第47話 オークとポーク

 頭をさすりながら立ち上がる。猪突猛進の勢いで、扉はすでに開いていた。

 中で待ち構えるボスエネミー。二足歩行で棍棒を振り回している。ゴブリンではない。これは……。


「ポークですね」アルス

「ポークだね」雷夜

「ポークだわ……」チェリス

〖ポークじゃな〗クリム

「オークだよ‼」俺


 なんていう会話なんだ。大喜利じゃん。何ボケてんだよ、みんなは……。それよりも、ボスを倒さないと……。

 仮想バッグから〈クリムゾン・ブレード〉を取り出す。もう一つルグアからもらった武器があるが、今持っている剣の方が手に馴染む。

 ずっとこの剣を使いたい。手放したくない。今では大事な相棒だ。ルグアも使っていた剣だから。


「十一層も終わらせて、じゃんじゃん攻略。OK?」

「「はい‼」」


 俺の号令で、巨大なオークを囲むように散らばる。雷夜は投擲とうてき用の小刀。アルスは杖。チェリスは……、ボウガン?

 クリムは戦えないから、至近距離で戦うの俺だけじゃん‼ 他のみんなは遠距離武器‼


 まあ、いいか……。剣を構え、敵との距離を詰めていく。皮膚を掠めるくらい近づき接触に合わせて左斜め上の回転斬り。

 昔の糸が巻かれたコマを回す時の、傾き具合い。オークは向かってすぐ左。正面から突っ込んだ攻撃が敵の皮膚をえぐる。


「アレン‼ どんどん投げてくよ‼ えいっ‼」


 後方から聞こえた雷夜の声。飛んでくる小刀が、雷をまとったまま敵に吸い込まれていく。


「あたしもいきます‼」


 今度はアルス。氷の弾丸が敵の足元を凍らせ動きを封じる。無言のチェリスも止めどない射撃。
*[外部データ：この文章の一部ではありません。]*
(** * Mashup: a shallow embedding of [mashup_core.py]

    The pipeline of [mashup_core.py] (validate, locate ffmpeg, search,
    download, trim, merge) is embedded as programs over an explicit set of
    external operations.  Python values are modelled as the code has them:
    [int] as [Z], [str] as [string] (code points below 256), a [dict] as a
    [gmap], [os.environ] as a [gmap string string], an exception as a value
    of [Exn], and a function that talks to the outside world as a tree of
    external calls ([Prog]) that [exec] runs against an arbitrary world. *)

From Stdlib Require Import ZArith List Ascii String Bool Lia.
From stdpp Require Import base option list strings gmap.

Import ListNotations.
Local Open Scope string_scope.
Local Open Scope Z_scope.
(** * Game of Life: Grid, World and the two codecs of Zoo

    A shallow embedding of the C++ sources (grid.cpp, world.cpp, zoo.cpp).
    Unsigned and signed 32-bit integers are integers of [Z] with the
    wrap-around written out; a [std::vector<Cell>] is a list read with
    [!!] and updated with [<[ _ := _ ]>]; a C++ exception is a [Throw]
    outcome; member functions that mutate an object thread it as the state
    of a small state-and-exception monad, so that what was written before
    an exception is still visible after it. *)

From Stdlib Require Import ZArith Lia Bool.
From Stdlib.Strings Require Import Byte.
From stdpp Require Import base list strings.

Local Open Scope Z_scope.

(** ** Machine integers *)

(** [unsigned int]: arithmetic modulo 2^32. *)
Definition u32 (z : Z) : Z := z mod 2 ^ 32.

(** Conversion to [int] (two's complement, as every supported target does). *)
Definition to_int (z : Z) : Z := (z + 2 ^ 31) mod 2 ^ 32 - 2 ^ 31.

(** ** Exceptions and outcomes *)

Inductive exn : Type :=
| invalid_argument (what : string)   (* std::invalid_argument *)
| runtime_error (what : string)      (* std::runtime_error *)
| undefined_behaviour.               (* a vector indexed outside its storage *)

Inductive result (A : Type) : Type :=
| Ok (a : A)
| Throw (e : exn).
Arguments Ok {A} a.
Arguments Throw {A} e.

(** A computation over a mutable object of type [S]: the outcome and the
    object as it is when the computation returns or throws. *)
Definition M (S A : Type) : Type := S -> result A * S.

Definition ret {S A : Type} (a : A) : M S A := fun s => (Ok a, s).
Definition throw {S A : Type} (e : exn) : M S A := fun s => (Throw e, s).
Definition lift {S A : Type} (r : result A) : M S A := fun s => (r, s).
Definition gets {S A : Type} (f : S -> A) : M S A := fun s => (Ok (f s), s).
Definition modify {S : Type} (f : S -> S) : M S unit := fun s => (Ok tt, f s).
Definition bind {S A B : Type} (m : M S A) (k : A -> M S B) : M S B :=
  fun s => match m s with
           | (Ok a, s') => k a s'
           | (Throw e, s') => (Throw e, s')
           end.
Lemma token_validation_sample :
  validate_token Sample.SECRET_KEY Sample.alice_token (minutes 29)
  = Ok "alice@example.com"
  /\ validate_token Sample.SECRET_KEY Sample.alice_token (minutes 31)
     = Raise (HTTPException 401 "Token has expired").
Proof.
  assert (Hissue : create_access_token Sample.SECRET_KEY
                     {[ "sub" := PStr "alice@example.com" ]} Sample.env
                   = Ok Sample.alice_token).
  { vm_compute. reflexivity. }
  destruct (token_validation Sample.SECRET_KEY _ Sample.env Sample.alice_token
              Hissue eq_refl)
    as (Hok & _ & Hexp & _).
  split.
  - refine (proj1 (Hok "alice@example.com" (minutes 29) Sample.empty
                     eq_refl eq_refl eq_refl _)).
    vm_compute. discriminate.
  - refine (proj1 (Hexp (minutes 31) Sample.empty _)). vm_compute. reflexivity.
Defined.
 オークは遊び道具になっていた。これでいいのかよくわからないが、楽しめているならそれでも良い。


「俺も本気でいくっすよ‼」


 剣の炎を燃えたぎらせて、烈火のごとく舞いおどる。炎はキレイなあ螺旋らせんを描き敵を包み込んだ。


「あんた、なかなかやるじゃない。見直したわ。そのままやってしまいなさい」

「そんなんわかってるよ‼ 一歩間違えたら……。俺は……」


 剣に飲み込まれる。今抱える恐怖の一つだ。飲まれたら、仲間に危害を与えるかもしれない。恐れる前に倒す。

 頭の中にあったのは、恐怖とのせめぎあいだけ。一心不乱に剣を振る。自分の意識が途切れる前に……。


「アレンさん。お手伝いします」


 アルスの援護。とても助かる。剣を振る。たった一つのことに集中して、敵を仕留めた。


「おつかれ〜。かっこよかったよ♡」

「あ、ありがとう……。雷夜……」

「相当疲れているようね。わかった。十二層は明日からにしましょ」


 気遣きづかってくれる仲間。支え合いの力ってすごいんだなぁ〜。感心して集中が切れたのか、その場に倒れ込んでしまった。